Machine Learning (ML) Vs. Artificial Intelligence (AI)
Automation evolves from customers' demands and expectations. As a result, companies worldwide continually strive to innovate their ideas to maintain demand standards.
The failure to accommodate or be indifferent to your client's requirements will make your competitors the boss. And one fine day, customers' attitude towards you becomes questionable - a high-risk gamble you have stepped into.
In today's world, where almost all manual tasks are automated, the term 'manual' is transforming. Artificial Intelligence (AI) and Machine Learning (ML) are among the most sensational buzzwords, as companies are leveraging these innovative approaches to create intelligent applications.
Though these terms influence business conversations worldwide, many have difficulty differentiating them, mainly when ML and AI are interchangeably used.

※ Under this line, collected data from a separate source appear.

(** ** The new directory as a second view *)
Record new_space (p c : Z) (st : mst) : Prop := {
  ns_wf : mem_wf st;
  ns_cr3 : cr3 (machine st) = p;
  ns_nt : ~ table_frame (machine st) c;
  ns_frame : exists j, 0 <= j < psize (kernel_pool st) /\ c = pframe (kernel_pool st) j /\ pused (kernel_pool st) j = true;
  ns_dir : new_dir (machine st) p c;
  ns_user : forall i, 0 <= i < psize (user_pool st) -> ~ table_frame (machine st) (pframe (user_pool st) i);
  ns_kva : 0xc0000000 <= vaddr_start (kernel_vaddr st);
  ns_uva : vpage (userprog_vaddr st) (vsize (userprog_vaddr st)) <= 0xc0000000
}.

Lemma low_user_or_kernel va : low_va va -> user_va va \/ kernel_va va.
Proof. unfold low_va, user_va, kernel_va. lia. Qed.

Section new_space.
Context (p c : Z) (st : mst) (N : new_space p c st).

Local Lemma ns_view : view p st = machine st.
Proof. apply with_cr3_id, N. Qed.

Local Lemma ns_aligned : aligned c.
Proof.
  destruct (ns_frame _ _ _ N) as (j & Hj & -> & _).
  apply pframe_aligned; [apply (mw_pool _ (ns_wf _ _ _ N) PF_KERNEL)|done].
Qed.

Lemma ns_pde_user va : user_va va -> present (pde_of (view c st) va) = false.
Proof.
  intros Hva. pose proof (user_va_idx va Hva). unfold pde_of.
  change (rd_ram (view c st) (cr3 (view c st) + PDE_IDX va * 4)) with (rd_ram (machine st) (c + PDE_IDX va * 4)).
  rewrite (ns_dir _ _ _ N), decide_True by lia. done.
Qed.

Lemma ns_pde_kernel va : kernel_va va -> pde_of (view c st) va = pde_of (machine st) va.
Proof.
  intros Hva. pose proof (kernel_va_idx va Hva). unfold pde_of.
  change (rd_ram (view c st) (cr3 (view c st) + PDE_IDX va * 4)) with (rd_ram (machine st) (c + PDE_IDX va * 4)).
  rewrite (ns_dir _ _ _ N), decide_False, decide_True, (ns_cr3 _ _ _ N) by lia. done.
Qed.

Lemma ns_translate va : low_va va ->
  translate (view c st) va = if decide (user_va va) then Halt Page_fault else translate (machine st) va.
Proof.
  intros Hl. case_decide as Hu.
  - unfold translate. by rewrite ns_pde_user.
  - assert (kernel_va va) as Hk by (by destruct (low_user_or_kernel va Hl)).
    unfold translate, pte_loc. by rewrite ns_pde_kernel.
Qed.

Lemma ns_mapped va pa : low_va va -> translate (view c st) va = Done pa -> kernel_va va /\ translate (machine st) va = Done pa.
Proof.
  intros Hl. rewrite ns_translate by done. case_decide; [done|]. by destruct (low_user_or_kernel va Hl).
Qed.

Lemma ns_shares va1 va2 : kernel_va va1 -> kernel_va va2 -> shares_entry (view c st) va1 va2 <-> shares_entry (machine st) va1 va2.
Proof. intros H1 H2. unfold shares_entry, pte_loc. by rewrite !ns_pde_kernel. Qed.

Lemma ns_pt_wf : pt_wf (view c st).
Proof.
  destruct (mk_entry_spec c ns_aligned) as (Hf & Hp & _).
  assert (rd_ram (view c st) (cr3 (view c st) + 4092) = mk_entry c) as E.
  { change (rd_ram (machine st) (c + 1023 * 4) = mk_entry c). by rewrite (ns_dir _ _ _ N), !decide_False by lia. }
  split; [split; rewrite ?E; auto using ns_aligned; apply ns_aligned|].
  intros d Hd. change (rd_ram (view c st) (cr3 (view c st) + d * 4)) with (rd_ram (machine st) (c + d * 4)).
  change (cr3 (view c st)) with c. rewrite (ns_dir _ _ _ N) by lia. case_decide; [done|]. rewrite decide_True by lia.
  intros Hpr Ec. apply (ns_nt _ _ _ N). right. exists d. by rewrite (ns_cr3 _ _ _ N).
Qed.

Lemma ns_tables g : table_frame (view c st) g -> g = c \/ table_frame (machine st) g.
Proof.
  intros [->|(d & Hd & Hp & E)]; [by left|]. right.
  change (rd_ram (view c st) (cr3 (view c st) + d * 4)) with (rd_ram (machine st) (c + d * 4)) in *.
  rewrite (ns_dir _ _ _ N) in Hp, E by lia. case_decide; [done|]. rewrite decide_True in Hp, E by lia.
  right. exists d. by rewrite (ns_cr3 _ _ _ N).
Qed.

Lemma ns_mem_wf : mem_wf (set_cr3 c st).
Proof.
  pose proof (ns_wf _ _ _ N) as Hwf.
  split.
  - apply ns_pt_wf.
  - intros pf. exact (mw_pool st Hwf pf).
  - exact (mw_order st Hwf).
  - intros pf. exact (mw_vaddr st Hwf pf).
  - exact (mw_vsep st Hwf).
  - intros pf i Hi [E|Ht]%ns_tables; [|exact (mw_tables st Hwf pf i Hi Ht)].
    destruct (ns_frame _ _ _ N) as (j & Hj & Ec & Hu). rewrite Ec in E.
    destruct (pframe_inj st pf PF_KERNEL i j Hwf Hi Hj E) as [-> ->]. exact Hu.
  - intros pf i va pa Hi Hl [_ Ht]%ns_mapped Hf; [|done]. exact (mw_mapped st Hwf pf i va pa Hi Hl Ht Hf).
  - intros pf i va1 va2 pa1 pa2 Hi L1 L2 [K1 T1]%ns_mapped [K2 T2]%ns_mapped F1 F2; [|done..].
    apply ns_shares; [done|done|]. exact (mw_sole st Hwf pf i va1 va2 pa1 pa2 Hi L1 L2 T1 T2 F1 F2).
  - intros pf i va Hi Hu Hr. unfold unmapped. change (machine (set_cr3 c st)) with (view c st).
    rewrite ns_translate; [|apply (managed_low st va Hwf); exact (vpage_managed st pf i va Hi Hr)].
    case_decide; [done|]. exact (mw_unmapped st Hwf pf i va Hi Hu Hr).
  - intros va1 va2 M1 M2 S1 S2.
    assert (forall va va', low_va va -> shares_entry (view c st) va va' -> kernel_va va) as HK.
    { intros va va' Hl [Hp _]. destruct (low_user_or_kernel va Hl) as [Hu|]; [|done]. by rewrite ns_pde_user in Hp. }
    pose proof (HK va1 va2 (managed_low st va1 Hwf M1) S1) as K1. pose proof (HK va2 va1 (managed_low st va2 Hwf M2) S2) as K2.
    apply (mw_noalias st Hwf va1 va2 M1 M2); by apply ns_shares.
Qed.

Lemma new_space_views : two_views p c st.
Proof.
  split.
  - rewrite set_cr3_id by apply N. apply N.
  - apply ns_mem_wf.
  - destruct (ns_frame _ _ _ N) as (j & Hj & Ec & _). eauto.
  - rewrite ns_view. apply N.
  - intros d Hd. by rewrite (ns_dir _ _ _ N), decide_False, decide_True by lia.
  - intros d Hd. by rewrite (ns_dir _ _ _ N), decide_True by lia.
  - intros i Hi. rewrite ns_view. by apply N.
Qed.

Lemma new_space_empty k : 0 <= k < vsize (userprog_vaddr st) -> unmapped (view c st) (vpage (userprog_vaddr st) k).
Proof.
  intros Hk. pose proof (ns_uva _ _ _ N). destruct (mw_vaddr st (ns_wf _ _ _ N) PF_USER) as [_ _ [? _] _].
  unfold unmapped, translate. rewrite ns_pde_user; [done|]. unfold user_va, vpage, PG_SIZE in *. cbn in *. lia.
Qed.
End new_space.

(** ** Allocations of kernel pages, as the running process sees them *)
Record kernel_room (n : Z) (x : nat) (st : mst) : Prop := {
  kr_wf : mem_wf st;
  kr_cur : cur st <> 0;
  kr_lock : forall pf, slock_ok (cur st) (pool_lock (pool_of pf st));
  kr_run : exists s0, 0 <= s0 /\ s0 + n <= vsize (kernel_vaddr st) /\ free_run (vaddr_bitmap (kernel_vaddr st)) s0 n;
  kr_tail : btmp_bytes_len (vaddr_bitmap (kernel_vaddr st)) < Z.of_nat (length (bits (vaddr_bitmap (kernel_vaddr st))));
  kr_frames : (2 * Z.to_nat n + x <= kfree st)%nat;
  kr_user : forall i, 0 <= i < psize (user_pool st) -> ~ table_frame (machine st) (pframe (user_pool st) i);
  kr_kva : 0xc0000000 <= vaddr_start (kernel_vaddr st);
  kr_uva : vpage (userprog_vaddr st) (vsize (userprog_vaddr st)) <= 0xc0000000
}.

(** Nothing of the process changed, and frames were only taken. *)
Record kept (st st' : mst) : Prop := {
  kt_cr3 : cr3 (machine st') = cr3 (machine st);
  kt_cur : cur st' = cur st /\ cur_pgdir st' = cur_pgdir st;
  kt_uva : userprog_vaddr st' = userprog_vaddr st;
  kt_upool : user_pool st' = user_pool st;
  kt_kpool : pool_grow (kernel_pool st) (kernel_pool st');
  kt_kva : vaddr_start (kernel_vaddr st') = vaddr_start (kernel_vaddr st) /\ vsize (kernel_vaddr st') = vsize (kernel_vaddr st) /\
    forall j, 0 <= j -> vused (kernel_vaddr st) j = true -> vused (kernel_vaddr st') j = true;
  kt_kept : forall va pa, low_va va -> translate (machine st) va = Done pa -> translate (machine st') va = Done pa;
  kt_user : forall k o, 0 <= k < vsize (userprog_vaddr st) -> 0 <= o < 4096 ->
    translate (machine st') (vpage (userprog_vaddr st) k + o) = translate (machine st) (vpage (userprog_vaddr st) k + o);
  kt_tables : forall g, table_frame (machine st') g -> table_frame (machine st) g \/
    exists j, 0 <= j < psize (kernel_pool st) /\ g = pframe (kernel_pool st) j /\ pused (kernel_pool st) j = false;
  kt_words : forall i w, 0 <= i < psize (user_pool st) -> 0 <= w < 1024 ->
    rd_ram (machine st') (pframe (user_pool st) i + w * 4) = rd_ram (machine st) (pframe (user_pool st) i + w * 4)
}.

Lemma kept_trans st1 st2 st3 : kept st1 st2 -> kept st2 st3 -> kept st1 st3.
Proof.
  intros [A1 A2 A3 A4 A5 A6 A7 A8 A9 A10] [B1 B2 B3 B4 B5 B6 B7 B8 B9 B10]. split.
  - congruence.
  - destruct A2, B2. split; congruence.
  - congruence.
  - congruence.
  - by eapply pool_grow_trans.
  - destruct A6 as (? & ? & ?), B6 as (? & ? & ?). split_and!; [congruence..|auto].
  - auto.
  - intros k o Hk Ho. rewrite <- A8 by done. rewrite <- A3. apply B8; [by rewrite A3|done].
  - intros g [Hg|(j & Hj & -> & Hu)]%B9; [by apply A9|]. right. exists j.
    rewrite (pg_psize _ _ A5) in Hj. split_and!; [lia|lia|by rewrite (pool_grow_pframe _ _ _ A5)|].
    destruct (pused (kernel_pool st1) j) eqn:E; [|done]. apply (pg_used _ _ A5) in E; [congruence|lia].
  - intros i w Hi Hw. rewrite <- A10 by done. rewrite <- A4. apply B10; [by rewrite A4|done].
Qed.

In this article, we will see the difference between an ML and AI technology.
What is AI & ML?
a. Machine Learning (ML)
The concept of Machine Learning has been around for ages; however, the automation idea of complex mathematical calculations to big data has only been around for a few years - with more popularity these days.
ML is a branch of AI that brings out the power of data in different ways. This technology aids computer systems to learn and enhance from experience by creating computer programs that automatically access data and perform activities through predictions.
When Machine Learning models are exposed to novel data, these applications learn, transform, grow, and develop by themselves.
To make it simple, Machine Learning involves computers' finding meaningful information without being told where to look. Instead, they use algorithms that learn from experience in an iterative approach.
Image recognition is the most significant and widespread example of ML in the real world - identifying an object as a digital image based on the pixel intensity in black and white or color pictures.
b. Artificial Intelligence (AI)
In 1950s, Minsky and McCarthy described the AI as any task performed by a machine that was previously considered to need human intelligence.
However, the modern definition for tech trend is the ability of a digital computer to execute tasks that are associated with skillsets. It is often applied to the developing system projects invested with the intellectual method characteristics of humans like the potential to reason, identify insights, or learn from prior experience.
According to a PWC article, AI is predicted to contribute $15.7Tr to the global economy by 2035, and the countries that benefit the most from the AI boom are China and the US - accounting for nearly 70 percent of the worldwide impact.
Some of the proven dominances of AI are:
- Personal assistants - Alexa, Siri and Google Assistant
- Image and speech recognition
- Ride-sharing apps - Uber, Ola, Lyft and more
- Navigation apps - Google Maps, Apple Maps.
Different Types of ML and AI
a. ML
- Supervised Learning: Here, labelled data is used for training the data. The input goes through the ML algorithm and is leveraged to train the model. Once it’s done, we can feed unknown data into the trained ML model and obtain a new desired response.
- Unsupervised Learning: In this type of ML, the training data is unlabelled and unknown. This data is used in the algorithm for training the model. The trained model searches for a pattern and generates the desired outcome. In this case, it is similar to the Enigma machine trying to break code without human intervention.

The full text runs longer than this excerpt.